Pigafetta is My Wife is a daring attempt to cross the primordial sea of thought-stuff (to extend the metaphor) and engage with another self. To do–what? To colonize, apparently, that is the metaphor the author chooses. His own identity, the electric laser telegraphs of his cathedrals blaze in their component language that is him for him to stop, and he, feeling ruthless, finding himself in foreign territory, tears them/him down, blends him/them with the architecture of the natives, blends him/them with the constructions of the distant past, uses borrowed and twisted language and penetrates it with his own language. He has crossed the ancient sea, and now he must become and destroy and save.

It is an intense, subtle, and highly personal drama.

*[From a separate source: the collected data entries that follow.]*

Lemma init_hooks provider token ev :
  ev ∈ event_names -> hooks (init provider token) !! ev = Some [].
Proof.
  intros Hev. unfold event_names in Hev.
  repeat (apply elem_of_cons in Hev as [-> | Hev]; [vm_compute; reflexivity|]).
  apply elem_of_nil in Hev. contradiction.
Qed.



Lemma cancel_subscription_run now sid s :
  cancel_subscription now sid s =
  match subscriptions s !! sid with
  | None => (Ret false, s, [])
  | Some sub =>
      (Ret true, with_subscriptions <[sid := set_cancelled now sub]> s,
       emit_effects s "subscription.cancelled" (ESubscription (set_cancelled now sub)))
  end.
Proof.
  unfold cancel_subscription, store_subscription.
  unfold bind at 1. unfold gets at 1.
  destruct (subscriptions s !! sid) as [sub|]; [|reflexivity].
  unfold bind, modify, ret. rewrite emit_run. cbn -[emit_effects].
  rewrite app_nil_r. reflexivity.
Qed.

(** ** Handlers that raise anything *)








(** The same cancellation with a handler that raises an [Exception] in the
    place of the one that exits: both handlers are called, one line is
    logged, and the call returns [True]. *)
Example cancel_subscription_noisy :
  (anyhook.cancel_subscription 2000 "sub_s1" anyhook.noisy_state).1.1 =
    anyhook.Returned true ∧
  called (anyhook.cancel_subscription 2000 "sub_s1" anyhook.noisy_state).2 =
    [(1%nat, ESubscription (set_cancelled 2000 alice_subscription));
     (2%nat, ESubscription (set_cancelled 2000 alice_subscription))] ∧
  logged (anyhook.cancel_subscription 2000 "sub_s1" anyhook.noisy_state).2 =
    ["Hook error: boom"].
Proof. repeat split; vm_compute; reflexivity. Qed.

(** ** What an operation leaves alone *)

Section Keeps.
Context {X : Type} (f : PaymentProcessor -> X).

Lemma keeps_bind {A B} (m : Op A) (k : A -> Op B) :
  keeps f m -> (∀ a, keeps f (k a)) -> keeps f (bind m k).
Proof.
  intros Hm Hk s. unfold bind. specialize (Hm s).
  destruct (m s) as [[[a|e] s1] t1]; cbn in Hm; [|exact Hm].
  specialize (Hk a s1). destruct (k a s1) as [[r s2] t2]. cbn in Hk |- *.
  congruence.
Qed.

Lemma keeps_ret {A} (a : A) : keeps f (ret a).
Proof. intros s. reflexivity. Qed.

Lemma keeps_raise {A} e : keeps f (raise (A := A) e).
Proof. intros s. reflexivity. Qed.

Lemma keeps_gets {A} (g : PaymentProcessor -> A) : keeps f (gets g).
Proof. intros s. reflexivity. Qed.

Lemma keeps_tell e : keeps f (tell e).
Proof. intros s. reflexivity. Qed.

Lemma keeps_lift {A} (o : Outcome A) : keeps f (lift o).
Proof. intros s. reflexivity. Qed.

Lemma keeps_emit event data : keeps f (_emit event data).
Proof. intros s. rewrite emit_run. reflexivity. Qed.

Lemma keeps_modify g : (∀ s, f (g s) = f s) -> keeps f (modify g).
Proof. intros Hg s. apply Hg. Qed.
End Keeps.

Ltac keeps_step :=
  first
    [ apply keeps_emit
    | apply keeps_bind; [|intros ?]
    | apply keeps_ret
    | apply keeps_raise
    | apply keeps_gets
    | apply keeps_tell
    | apply keeps_lift
    | apply keeps_modify; intros ?; reflexivity
    | match goal with
      | |- keeps _ (match ?x with _ => _ end) => destruct x
      end ].

Ltac keeps_customers op :=
  unfold op, store_payment, store_refund, store_subscription; repeat keeps_step.

Lemma add_hook_keeps_customers event h : keeps customers (add_hook event h).
Proof. keeps_customers add_hook. Qed.

Lemma get_customer_keeps_customers cid : keeps customers (get_customer cid).
Proof. keeps_customers get_customer. Qed.

Lemma create_payment_keeps_customers tok t1 t2 cid amt cur pm desc :
  keeps customers (create_payment tok t1 t2 cid amt cur pm desc).
Proof. keeps_customers create_payment. Qed.

Lemma create_refund_keeps_customers tok now pid amt reason :
  keeps customers (create_refund tok now pid amt reason).
Proof. keeps_customers create_refund. Qed.

Lemma create_plan_keeps_customers tok name amt cur ival count days feats metadata :
  keeps customers (create_plan tok name amt cur ival count days feats metadata).
Proof. keeps_customers create_plan. Qed.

The stage is identity. The metaphor is the ocean, the journey, and confrontation with a foreign civilization. The technology for embarking on this journey is rudimentary. It is only the 21st / 16th century, after all. But the explorer/s make it home again. Survivors. Looking back five centuries, at a journey across a sea that now seems much smaller, much tamer (we forget it teems with lives), we must remind ourselves of who these men must have felt themselves to be, and what it is that they felt they became. That is: destroyed — and made new — with no language to express this except what they can hastily rig together from native timbers.